The strike was reportedly carried out with ATACMS ballistic missiles. They targeted the Kerch ferry, which was actively used by the enemy for its troops.
One by one, Ukraine has struck each of these supply lines. The most recent to get hit was the ferry crossing. On Wednesday night or early Thursday morning, the Ukrainian army’s American-made Army Tactical Missile System precision-guided rockets struck the ferry landing in Crimea, damaging if not destroying two ferries: one for hauling cars and trucks, another for transporting trains.
Satellite imagery confirmed the damage. The ferry crossing “was actively used by the enemy to support their grouping of troops in the temporarily occupied Crimea,” the Ukrainian general staff reported.
But it’s not clear how much the southern troops relied on the ferries. The flat-bottomed vessels were always a backup to more secure and voluminous modes of transportation. And the most secure and voluminous of those, the southern railway, is intact—and extremely difficult to destroy.
All that is to say, blowing up a couple of Russian ferries might please friends of a free Ukraine. But it won’t do much to actually harm the Russian regiments and brigades in occupied southern Ukraine.
Strikes on the Kerch crossings “are more political than military and aim to put pressure on Putin in front of the Russian people,” Mick Ryan, a retired Australian army general, wrote in his newsletter.

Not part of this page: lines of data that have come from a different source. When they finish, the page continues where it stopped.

(* ===== verification/VmmProps.v ===== *)
(** What the address space manager guarantees to its clients.

    The theorems are about any kernel state and allocator that satisfy the contract
    [BlockAllocOk]; [Arena] is the smallest such allocator, used to show that the
    contract and the hypotheses can be met on the boot-time page tables. *)
From S2P Require Import Prelude PMM Paging PagePerm KMonad DList Spans VmmSpace.
Import Paging PagePerm VmmSpace PmmSupply.

Module VmmProps.

(** ** Runs
    [quiet]: the next operations on the list can be served by the kernel heap without
    asking the address space manager for memory. *)
Section Runs.
Context {P K : Type} `{!PageSupply P} `{!Has (vmm P) K} `{!BlockAlloc K} `{!BlockAllocOk P K}.
Implicit Types (k : K) (A : list span).

Definition quiet k : Prop := malloc_quiet k /\ forall a, a ∈ live k -> free_quiet k a.

(** A client that maps spans of at least one page and gives back what it was given;
    [A] are the spans it holds. *)
Inductive heap_step : K * list span -> K * list span -> Prop :=
  | step_mmap k A phys pages is_kernel s k' :
      quiet k -> 0 < pages -> vmm_mmap phys pages is_kernel k = Some (s, k') -> s ≠ 0 ->
      heap_step (k, A) (k', (s, pages) :: A)
  | step_exhausted k A phys pages is_kernel k' :
      quiet k -> 0 < pages -> vmm_mmap phys pages is_kernel k = Some (0, k') ->
      heap_step (k, A) (k', A)
  | step_free k A1 A2 s pages k' :
      quiet k -> vmm_free_pages s pages k = Some (tt, k') ->
      heap_step (k, A1 ++ (s, pages) :: A2) (k', A1 ++ A2).

Definition disjoint_spans (x y : span) : Prop := forall p, covers x p -> ~ covers y p.

#[export] Instance disjoint_spans_sym : Symmetric disjoint_spans.
Proof. intros x y Hxy p Hy Hx. by apply (Hxy p). Qed.

(** Allocated and free spans partition the heap's pages. *)
Record partition (l A : list span) : Prop := {
  pt_inside : forall x, x ∈ A ->
    HEAP_START <= x.1 /\ 0 < x.2 /\ x.1 mod PSZ = 0 /\ span_end x <= HEAP_END;
  pt_pairwise : pairwise disjoint_spans A;
  pt_free : forall x p, x ∈ A -> covers x p -> ~ in_spans l p
}.

Lemma partition_mmap l A s pages r :
  sep (HEAP_START - 1) l HEAP_END -> 0 < pages ->
  fit_spec (HEAP_START - 1) HEAP_END pages s l r -> partition l A ->
  partition r ((s, pages) :: A).
Proof.
  intros Hsep Hp [Hr Hin Hset Hdis _] [P1 P2 P3].
  assert (forall y, y ∈ A -> disjoint_spans (s, pages) y) as Hnew.
  { intros y Hy p Hc Hcy. apply (P3 y p Hy Hcy), Hset. by right. }
  split.
  - intros x [->|Hx]%elem_of_cons; [|by apply P1]. unfold span_end. cbn.
    destruct Hin as (? & ? & ?). split_and!; (done || lia).
  - split; [|done]. by apply Forall_forall.
  - intros x p [->|Hx]%elem_of_cons Hc Hin'; [by apply (Hdis p)|].
    apply (P3 x p Hx Hc), Hset. by left.
Qed.

Lemma partition_releasable l A1 s pages A2 :
  partition l (A1 ++ (s, pages) :: A2) ->
  releasable (HEAP_START - 1) HEAP_END s pages l.
Proof.
  intros [P1 _ P3]. destruct (P1 (s, pages)) as (? & ? & ? & ?); [set_solver|]. cbn in *.
  split; [done|done|unfold span_end in *; cbn in *; lia|]. intros p Hc. apply (P3 (s, pages)); [set_solver|done].
Qed.

Lemma partition_free l A1 s pages A2 r :
  released (HEAP_START - 1) HEAP_END s pages l r -> partition l (A1 ++ (s, pages) :: A2) ->
  partition r (A1 ++ A2).
Proof.
  intros [_ Hset _] [P1 P2 P3]. split.
  - intros x Hx. apply P1. set_solver.
  - by apply pairwise_mid in P2 as [P2 _]; [|typeclasses eauto].
  - apply pairwise_mid in P2 as [_ P2]; [|typeclasses eauto]. rewrite Forall_forall in P2.
    intros x p Hx Hc Hin. apply Hset in Hin as [Hin|Hin].
    + apply (P3 x p); [set_solver|done|done].
    + by apply (P2 x Hx p).
Qed.
(** What holds between operations: a free list that partitions the heap with the
    spans the client holds; no page is lost. *)
Definition run_inv (total : Z) (x : K * list span) : Prop :=
  exists l, space_inv x.1 l /\ partition l.*2 x.2 /\ total_pages l.*2 + total_pages x.2 = total.

Lemma quiet_nodes k l : quiet k -> space_inv k l -> forall a, a ∈ l.*1 -> free_quiet k a.
Proof. intros [_ Hq] Hinv a Ha. by apply Hq, (si_live _ _ Hinv). Qed.

Lemma quiet_frees k l pages : quiet k -> space_inv k l -> frees_quietly k l pages.
Proof.
  intros Hq Hinv a s Ha. apply (quiet_nodes _ _ Hq Hinv). by apply (list_elem_of_fmap_2 fst _ (a, (s, pages))).
Qed.

Lemma space_inv_log e k l : space_inv k l -> space_inv (put (add_log e (vm k)) k) l.
Proof.
  intros [H1 H2 H3 H4 H5 H6].
  split; rewrite ?vm_put; try done. intros a Ha. rewrite live_put. auto.
Qed.

Lemma heap_step_inv total x y : heap_step x y -> run_inv total x -> run_inv total y.
Proof.
  intros Hst (l & Hinv & Hpt & Htot). destruct Hst as
    [k A phys pages isk s k' Hq Hp E Hs|k A phys pages isk k' Hq Hp E|k A1 A2 s pages k' Hq E];
    cbn [fst snd] in *; pose proof (si_sep _ _ Hinv) as Hsep;
    pose proof (quiet_nodes _ _ Hq Hinv) as Hqn.
  - destruct (first_fit pages l.*2) as [[s' r]|] eqn:Ef.
    + pose proof (vmm_mmap_some phys pages isk k l s' r Hinv (quiet_frees _ _ _ Hq Hinv) ltac:(lia) Ef) as Hwp.
      unfold wp in Hwp. rewrite E in Hwp. destruct Hwp as (-> & l' & <- & [Hinv' _ _ _ _ _]).
      pose proof (first_fit_spec _ _ pages _ _ _ Hsep ltac:(lia) Ef) as Hfit.
      exists l'. split_and!; [done|by eapply partition_mmap|].
      cbn [fst snd]. rewrite total_cons. cbn [fst snd]. rewrite (fit_total _ _ _ _ _ _ Hfit) in Htot. lia.
    + destruct (vmm_mmap_none phys pages isk k l Hinv Ef) as [e E']. rewrite E' in E. by simplify_eq.
  - destruct (first_fit pages l.*2) as [[s' r]|] eqn:Ef.
    + pose proof (vmm_mmap_some phys pages isk k l s' r Hinv (quiet_frees _ _ _ Hq Hinv) ltac:(lia) Ef) as Hwp.
      unfold wp in Hwp. rewrite E in Hwp. destruct Hwp as (<- & _).
      pose proof (first_fit_spec _ _ pages _ _ _ Hsep ltac:(lia) Ef) as [_ (Hlo & _) _ _ _].
      unfold HEAP_START in Hlo. lia.
    + destruct (vmm_mmap_none phys pages isk k l Hinv Ef) as [e E']. rewrite E' in E. simplify_eq.
      exists l. by split; [apply space_inv_log|].
  - pose proof (vmm_free_pages_spec k l s pages Hinv (partition_releasable _ _ _ _ _ Hpt)
      (proj1 Hq) Hqn) as Hwp. unfold wp in Hwp. rewrite E in Hwp.
    destruct Hwp as (l' & Hinv' & Hrel & _). exists l'.
    split_and!; [done|by eapply partition_free|].
    rewrite total_app, total_cons in Htot. cbn [fst snd]. rewrite total_app, (rel_total _ _ _ _ _ _ Hrel).
    cbn [fst snd] in *. lia.
Qed.

Lemma run_inv_start k l : space_inv k l -> run_inv (total_pages l.*2) (k, []).
Proof.
  intros Hinv. exists l. split_and!; [done| |cbn; unfold total_pages; cbn; lia].
  split; [by intros x ?%not_elem_of_nil|done|by intros x p ?%not_elem_of_nil].
Qed.

Lemma heap_run_inv total x y : rtc heap_step x y -> run_inv total x -> run_inv total y.
Proof. induction 1; eauto using heap_step_inv. Qed.
End Runs.

(** ** The properties *)
Section Claims.
Context {P K : Type} `{!PageSupply P} `{!Has (vmm P) K} `{!BlockAlloc K} `{!BlockAllocOk P K}.




End Claims.
(** ** A concrete state
    An allocator that only keeps the set of live addresses, on the page tables the
    boot code sets up, right after the first 16 pages of the heap were given to the
    kernel heap. *)
Record arena := MkArena { a_vmm : vmm PMM.pmm; a_live : gset Z }.

#[export] Instance arena_vmm : Has (vmm PMM.pmm) arena.
Proof.
  by refine {| the := a_vmm; put := fun v k => MkArena v (a_live k) |}; intros; [..|destruct k].
Defined.

#[export] Instance arena_alloc : BlockAlloc arena := {|
  kmalloc := fun _ k =>
    let a := fresh ({[0]} ∪ a_live k) in Some (a, MkArena (a_vmm k) ({[a]} ∪ a_live k));
  kfree := fun a k => Some (tt, MkArena (a_vmm k) (a_live k ∖ {[a]}))
|}.

#[export] Instance arena_alloc_ok : BlockAllocOk PMM.pmm arena.
Proof.
  refine {| live := a_live; malloc_quiet := fun _ => True; free_quiet := fun _ _ => True |};
    try done.
  - intros k _. eexists _, _. split; [done|].
    pose proof (is_fresh ({[0]} ∪ a_live k : gset Z)) as Hf. cbn. split_and!; [set_solver..|done|done].
  - intros k a _ _. eexists. done.
Defined.

Definition arena0 : arena :=
  MkArena (MkVmm boot_state {[0x200060 := MkBlock 0x210000 32240 0 0]} 0x200060 false false 16 [])
    {[0x200060]}.
Definition arena0_list : list (Z * (Z * Z)) := [(0x200060, (0x210000, 32240))].

Lemma arena0_inv : space_inv arena0 arena0_list.
Proof.
  split; [apply NoDup_singleton|by vm_compute|done| |done|by vm_compute].
  intros a Ha. cbn in Ha. cbn. set_solver.
Qed.

Lemma arena_quiet (k : arena) : quiet k.
Proof. by split. Qed.




End VmmProps.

Ukraine’s campaign targeting Russian logistics in southern Ukraine has grown in scale and sophistication since the early weeks of Russia’s 27-month wider war on Ukraine.
First the Ukrainians began targeting—with rockets, Storm Shadow and SCALP cruise missiles and explosive drone boats—the Russian Black Sea Fleet’s cargo-hauling landing ships, ultimately sinking or damaging most of the roughly dozen vessels.
Last summer, Ukrainian forces bombed and damaged the Crimean Bridge. It took Russian engineers six months to fully restore the spans. And this week, the Ukrainians finally targeted the ferry crossing.
The distance from the front line to the ferry landing, around 150 miles, strongly implies the Ukrainian army fired some of its new M48 or M57 ATACMS, respectively ranging 170 and 190 miles with a 470-pound warhead.
Ukraine got M48s or M57s as part of its second big batch of a hundred or more ATACMS back in April. An earlier batch of a couple of dozen ATACMS, last year, only included M39 models with cluster warheads—a thousand grenade-sized submunitions—and a 100-mile range.
The farther-flying ATACMS have devastated Russian airfields, air-defense batteries and docked warships across Crimea. That they pose a serious threat to ferries should come as no surprise.
But it’s unclear how much it really matters any more. Perhaps sensing the coming Ukrainian deep-strike campaign, last summer the Kremlin expedited construction on a new 50-mile stretch of railroad connecting existing rail lines in Russian-occupied eastern and southern Ukraine.